Lessig, however, believes that Democratic control of Washington—which we had just six years ago—is an extraordinarily improbable outcome that shouldn’t be the basis of a political strategy, unlike his own extraordinarily improbable candidacy. “Republicans are here to stay, and...a Democratic supermajority in Congress is as likely as world peace,” he wrote. Voters are too resigned to believe that partisanship is the answer, he told me. To that end, he believes it would be counterproductive to attack Republicans and more effective to go after the root causes of political polarization on both sides.  

“We have the chance to do is to elevate the debate above the standard partisan fight to imagine a campaign that could actually cut across partisan divisions,” he said. Lessig has even gone out of his way to praise Donald Trump for raising the issue of campaign finance by going after other candidates for being bought by lobbyists. “Our teacher in chief, Donald Trump, has done a pretty extraordinary job of spreading this message about part of this equality, in funding campaigns,” Lessig said. 

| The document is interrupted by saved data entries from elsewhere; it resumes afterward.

(* ===== verification/_CoqProject ===== *)
-Q . S2P
Prelude.v
Str.v
Ids.v
Message.v
Route.v
Metrics.v
RouteIndex.v
Channel.v
Router.v
RouterInv.v
RouterDispatch.v
RouterSpec.v
RouterOps.v
Concurrency.v
RouterExamples.v
RouterModel.v
TopicLog.v
Kafka.v
KafkaSpec.v
Ingestor.v
IngestorCrash.v
Limits.v
Security.v
Wire.v
Auth.v
Publish.v
Streams.v
StreamsSpec.v
StatusPage.v
Surface.v
Webhook.v
Durable.v
DurableSpec.v
DurableSink.v
DurableCrash.v
DurablePath.v
Pipeline.v
Config.v
Startup.v
AtLeastOnce.v
Lifecycle.v
Process.v
Load.v
LoadRun.v
LoadMain.v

Lessig views himself as an alternative “teacher-in-chief” who can spread this message even farther by hinging the entire presidency on it. But it’s not as if Democrats are leaving these issue by the wayside. Though she doesn’t go as far as Lessig might like, Hillary Clinton has proposed big electoral reforms to expand voting; campaign finance reform is a huge part of Bernie’s stump speech. But the problem isn’t a failure of our political leaders to get the message out there. It’s finding those who are willing to do the less glamorous work on the ground—coalition-building, organizing pressure campaigns, electing downballot legislators—that fuels legislative change that’s more than hypothetical. And imagining that a president could, and should, fix it all doesn't help that effort.